Preparation and properties of PLGA nanofiber membranes reinforced with cellulose nanocrystals

Abstract

Although extensively used in the fields of drug-carrier and tissue engineering, the biocompatibility and mechanical properties of polylactide–polyglycolide (PLGA) nanofiber membranes still limit their applications. The objective of this study was to improve their utility by introducing cellulose nanocrystals (CNCs) into PLGA nanofiber membranes. PLGA and PLGA/CNC composite nanofiber membranes were prepared via electrospinning, and the morphology and thermodynamic and mechanical properties of these nanofiber membranes were characterized by scanning electron microscopy (SEM), thermogravimetric analysis (TGA), differential scanning calorimetry (DSC), and dynamic mechanical analysis (DMA). The cytocompatibility and cellular responses of the nanofiber membranes were also studied by WST-1 assay, SEM, and confocal laser scanning microscopy (CLSM). Incorporation of CNCs (1, 3, 5, and 7wt.%) increased the average fiber diameter of the prepared nanofiber membranes from 100nm (neat PLGA) to ∼400nm (PLGA/7wt.% CNC) and improved the thermal stability of the nanofiber membranes.
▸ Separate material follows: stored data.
(** * Training-funds request workflow: request ids, cost breakdown and the
      submit / decide handlers

    Shallow embedding of the two Netlify functions of the members area
    (the submission handler with [generateRequestId] and
    [calculateCostBreakdown], and the decision handler) and of the parts of
    JavaScript they rely on: IEEE-754 binary64 numbers, [parseFloat],
    [parseInt], [String(number)], truthiness, and a blob store keyed by
    strings. *)

From Stdlib Require Import ZArith Lia Bool Ascii String SpecFloat.
From Stdlib Require Import DecimalString DecimalN DecimalPos.
From stdpp Require Import base option list gmap strings.

Local Open Scope string_scope.
Local Open Scope Z_scope.

(** ** JavaScript numbers

    A JavaScript number is an IEEE-754 binary64 value.  The operations are
    those of the Standard Library's executable specification [SpecFloat]
    (round to nearest, ties to even), instantiated at precision 53 and
    maximal exponent 1024. *)
Module JS.

Definition number : Type := spec_float.

Definition prec : Z := 53.
Definition emax : Z := 1024.

Definition NaN : number := S754_nan.
Definition zero : number := S754_zero false.

(** [x + y] *)
Definition add (x y : number) : number := SFadd prec emax x y.

(** [x > y]; false as soon as one side is NaN. *)
Definition gt (x y : number) : bool := SFltb y x.

(** [x == y] on two numbers (the same as [x === y]). *)
Definition eq (x y : number) : bool := SFeqb x y.

(** ToBoolean on a number: NaN, +0 and -0 are falsy. *)
Definition truthy (x : number) : bool :=
  match x with
  | S754_nan | S754_zero _ => false
  | _ => true
  end.

(** [x || y] on numbers. *)
Definition or (x y : number) : number := if truthy x then x else y.

(** The number of an integer literal. *)
Definition of_Z (z : Z) : number := binary_normalize prec emax z 0 false.

(** The representation of an integer [0 < n < 2^53]: a mantissa of exactly
    53 bits. *)
Definition canon (n : Z) : number :=
  S754_finite false (Z.to_pos (n * 2 ^ (52 - Z.log2 n))) (Z.log2 n - 52).

(** The number nearest to [m * 10^e], with sign [neg]; [m] is the integer
    written by the digits of a decimal literal.  For [e < 0] the quotient
    [m / 10^-e] is rounded once, by the division of [SpecFloat], which
    takes mantissas of any size. *)
Definition of_decimal (neg : bool) (m : Z) (e : Z) : number :=
  match m with
  | Zpos p =>
      if 0 <=? e
      then binary_round prec emax neg (p * Z.to_pos (10 ^ e)) 0
      else SFdiv prec emax (S754_finite neg p 0)
                           (S754_finite false (Z.to_pos (10 ^ (- e))) 0)
  | _ => S754_zero neg
  end.

(** *** Characters and decimal digit strings *)

Definition is_digit (c : ascii) : bool :=
  let n := nat_of_ascii c in (48 <=? n)%nat && (n <=? 57)%nat.

Definition digit_val (c : ascii) : Z := Z.of_nat (nat_of_ascii c) - 48.

(** White space that [parseFloat], [parseInt] and [trim] skip.  Strings
    are sequences of bytes here, so only the ASCII members of the
    ECMAScript white-space class are recognised: TAB, LF, VT, FF, CR and
    the space. *)
Definition is_white (c : ascii) : bool :=
  let n := nat_of_ascii c in
  ((9 <=? n)%nat && (n <=? 13)%nat) || (n =? 32)%nat.

Fixpoint skip_white (s : string) : string :=
  match s with
  | String c r => if is_white c then skip_white r else s
  | EmptyString => EmptyString
  end.

(** The longest prefix of decimal digits, and what follows it. *)
Fixpoint take_digits (s : string) : string * string :=
  match s with
  | String c r =>
      if is_digit c
      then let '(d, rest) := take_digits r in (String c d, rest)
      else (EmptyString, s)
  | EmptyString => (EmptyString, EmptyString)
  end.

(** The integer written by a string of digits, continuing from [acc]. *)
Fixpoint digits_value (acc : Z) (s : string) : Z :=
  match s with
  | String c r => digits_value (10 * acc + digit_val c) r
  | EmptyString => acc
  end.

(** An optional leading sign. *)
Definition take_sign (s : string) : bool * string :=
  match s with
  | String "-" r => (true, r)
  | String "+" r => (false, r)
  | _ => (false, s)
  end.

(** [parseInt(s, 10)]: leading white space, an optional sign, then the
    longest run of decimal digits; NaN when there is no digit. *)
Definition parseInt (s : string) : number :=
  let '(neg, s1) := take_sign (skip_white s) in
  let '(ds, _) := take_digits s1 in
  match ds with
  | EmptyString => NaN
  | _ => of_decimal neg (digits_value 0 ds) 0
  end.

(** The exponent part [e[+-]digits] of a decimal literal; it counts only
    when at least one digit follows. *)
Definition take_exponent (s : string) : Z :=
  match s with
  | String c r =>
      if (Ascii.eqb c "e" || Ascii.eqb c "E")%bool
      then let '(neg, r1) := take_sign r in
           let '(ds, _) := take_digits r1 in
           match ds with
           | EmptyString => 0
           | _ => if neg then - digits_value 0 ds else digits_value 0 ds
           end
      else 0
  | EmptyString => 0
  end.

(** [parseFloat(s)]: leading white space, then the longest prefix that is
    a decimal literal ([Infinity], or digits with an optional fraction and
    exponent, each optionally signed); NaN when there is none. *)
Definition parseFloat (s : string) : number :=
  let '(neg, s1) := take_sign (skip_white s) in
  if String.prefix "Infinity" s1 then S754_infinity neg else
  let '(ip, s2) := take_digits s1 in
  let '(fp, s3) :=
    match s2 with
    | String "." r => take_digits r
    | _ => (EmptyString, s2)
    end in
  match ip ++ fp with
  | EmptyString => NaN
  | ds => of_decimal neg (digits_value 0 ds)
                     (take_exponent s3 - Z.of_nat (String.length fp))
  end.

(** *** [String(number)]

    The decimal digits of a natural number. *)
Definition decimal (n : N) : string :=
  NilEmpty.string_of_uint (N.to_uint n).

Fixpoint zeros (n : nat) : string :=
  match n with
  | O => EmptyString
  | S k => String "0" (zeros k)
  end.

(** The value [m * 2^e] of a finite number as a fraction of two
    integers. *)
Definition numerator (m : positive) (e : Z) : Z :=
  if 0 <=? e then Zpos m * 2 ^ e else Zpos m.
Definition denominator (e : Z) : Z :=
  if 0 <=? e then 1 else 2 ^ (- e).

(** [m * 2^e] when it is an integer below 2^53, the range in which every
    integer is a number of its own. *)
Definition safe_integer (m : positive) (e : Z) : option N :=
  let v := numerator m e / denominator e in
  if (numerator m e mod denominator e =? 0) && (v <? 2 ^ 53)
  then Some (Z.to_N v) else None.

(** [floor (m * 2^e / 10^p)] *)
Definition scaled_floor (m : positive) (e p : Z) : Z :=
  if 0 <=? p
  then numerator m e / (denominator e * 10 ^ p)
  else (numerator m e * 10 ^ (- p)) / denominator e.

(** Comparison of [s * 10^p] with [m * 2^e]. *)
Definition compare_decimal (s p : Z) (m : positive) (e : Z) : comparison :=
  if 0 <=? p
  then (s * 10 ^ p * denominator e ?= numerator m e)
  else (s * denominator e ?= numerator m e * 10 ^ (- p)).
Among the PLGA/CNC composite nanofiber membranes, those loaded with 7wt.% CNC nanofiber membranes had the best mechanical properties, which were similar to those of human skin. Cell culture results showed that the PLGA/CNC composite nanofiber membranes had better cytocompatibility and facilitated fibroblast adhesion, spreading, and proliferation compared with neat PLGA nanofiber membranes. These preliminary results suggest that PLGA/CNC composite nanofiber membranes are promising new materials for the field of skin tissue engineering.